Lemma region_head_eq r : 0 <= r < regions g -> region_head g r = Ok (head g r).
Proof.
  intros. pose proof (head_bounds r ltac:(lia)). unfold region_head.
  rewrite region_reserved_blocks_eq by done. cbn [obind]. unfold head, boot in *.
  rewrite as_u32_small by (geo_unfold; destruct (r =? 0); lia).
  apply wp_no_error, wp_add_w; [geo_unfold; destruct (r =? 0); lia|done].
Qed.

Lemma has_allocatable_eq r :
  0 <= r < regions g -> region_has_allocatable_blocks g r = Ok (head g r <? valid g r).
Proof.
  intros. unfold region_has_allocatable_blocks. by rewrite region_head_eq, region_valid_blocks_eq.
Qed.

(** Full regions of the middle of the volume always have room. *)
Lemma full_region_has_room r :
  0 < r -> r < regions g - 1 -> head g r < valid g r.
Proof.
  intros. assert (valid g r = region_size g) as Hv.
  { unfold valid. pose proof (region_in_range (r + 1) ltac:(lia)). lia. }
  unfold head, boot, pages. rewrite Hv. replace (r =? 0) with false by lia.
  pose proof (div_ceil_bounds (region_size g) BITMAP_PAGE_BLOCKS) as Hd. geo_unfold. lia.
Qed.
End Closed.

(** ** Admission *)

Lemma wp_Geometry_validate g (Q : unit -> Prop) (R : FormatError -> Prop) :
  Geometry_typed g -> (WfGeometry g -> Q tt) -> (forall e, R e) ->
  wp (Geometry_validate g) Q R.
Proof.
  intros (_ & Htot & _) HQ HR. unfold Geometry_validate. geo_unfold.
  apply wp_if; [intros; apply wp_err, HR|intros Hbs].
  apply wp_if; [intros; apply wp_err, HR|intros Hrs].
  apply orb_false_iff in Hrs as [Hrs Hmax]. apply orb_false_iff in Hrs as [Hp2 Hmin].
  apply wp_if; [intros; apply wp_err, HR|intros Htb].
  apply wp_if; [intros; apply wp_err, HR|intros Hreg].
  fold (regions g) in *.
  assert (16 <= region_size g <= 262144) as Hr by lia.
  assert (0 < total_blocks g < 2 ^ 64) as Ht by lia.
  pose proof (regions_pos g Hr Ht) as Hpos.
  rewrite as_u32_small by (unfold u32; lia).
  apply wp_bind, wp_sub_w; [lia|].
  rewrite (has_allocatable_eq g Hr Ht 0) by lia. cbn [obind].
  destruct (head g 0 <? valid g 0) eqn:H0; cbn [negb].
  2: { cbn [obind]. apply wp_err, HR. }
  destruct (regions g - 1 =? 0) eqn:H1; cbn [negb].
  - cbn [obind]. apply wp_ok, HQ. split; try lia. by apply negb_false_iff.
  - rewrite has_allocatable_eq by lia. cbn [obind].
    apply wp_if; [intros; apply wp_err, HR|intros Hl].
    apply wp_ok, HQ. split; try lia. by apply negb_false_iff.
Qed.

Lemma validate_wf g : Geometry_typed g -> Geometry_validate g = Ok tt -> WfGeometry g.
Proof.
  intros Ht H. refine (wp_of_ok _ tt (fun _ => WfGeometry g) any_error _ H). by apply wp_Geometry_validate.
Qed.

Lemma wf_has_room g r : WfGeometry g -> 0 <= r < regions g -> head g r < valid g r.
Proof.
  intros [? ? ? ? ? Hf Hl] Hr. destruct (decide (r = 0)) as [->|]; [done|].
  destruct (decide (r = regions g - 1)) as [->|]; [apply Hl; lia|].
  apply full_region_has_room; lia.
Qed.

(** C32: admission looks at the first and the last region only, yet every
    region of an admitted geometry has a block to allocate; and admission
    never panics. *)
Theorem Geometry_validate_covers_regions g :
  Geometry_typed g ->
  Geometry_validate g <> Panic /\
  (Geometry_validate g = Ok tt ->
   exists n, region_count g = Ok n /\ 0 < n /\
     forall r, 0 <= r < n -> region_has_allocatable_blocks g r = Ok true).
Proof.
  intros Ht. split.
  - eapply (wp_not_panic _ (fun _ => True)), (wp_Geometry_validate _ _ any_error); done.
  - intros H. apply validate_wf in H; [|done]. destruct H as [? ? Hr Htb Hreg Hf Hl] eqn:HW.
    exists (regions g). pose proof (regions_pos g Hr Htb). split; [|split; [done|]].
    + unfold region_count. replace (region_size g =? 0) with false by lia.
      f_equal. apply as_u32_small. unfold u32, regions in *. lia.
    + intros r Hrr. rewrite has_allocatable_eq by done. f_equal.
      apply Z.ltb_lt, wf_has_room; [done|lia].
Qed.

(** ** Reserved and allocatable blocks *)

Section Wf.
Context (g : Geometry) {WF : WfGeometry g}.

..........

# [Problem description]
The required output is the entries from their opening line through the line holding "unfold valid. pose", repeated exactly, with both end lines kept.

# [Answer space]
Lemma region_head_eq r : 0 <= r < regions g -> region_head g r = Ok (head g r).
Proof.
  intros. pose proof (head_bounds r ltac:(lia)). unfold region_head.
  rewrite region_reserved_blocks_eq by done. cbn [obind]. unfold head, boot in *.
  rewrite as_u32_small by (geo_unfold; destruct (r =? 0); lia).
  apply wp_no_error, wp_add_w; [geo_unfold; destruct (r =? 0); lia|done].
Qed.

Lemma has_allocatable_eq r :
  0 <= r < regions g -> region_has_allocatable_blocks g r = Ok (head g r <? valid g r).
Proof.
  intros. unfold region_has_allocatable_blocks. by rewrite region_head_eq, region_valid_blocks_eq.
Qed.

(** Full regions of the middle of the volume always have room. *)
Lemma full_region_has_room r :
  0 < r -> r < regions g - 1 -> head g r < valid g r.
Proof.
  intros. assert (valid g r = region_size g) as Hv.
  { unfold valid. pose proof (region_in_range (r + 1) ltac:(lia)). lia. }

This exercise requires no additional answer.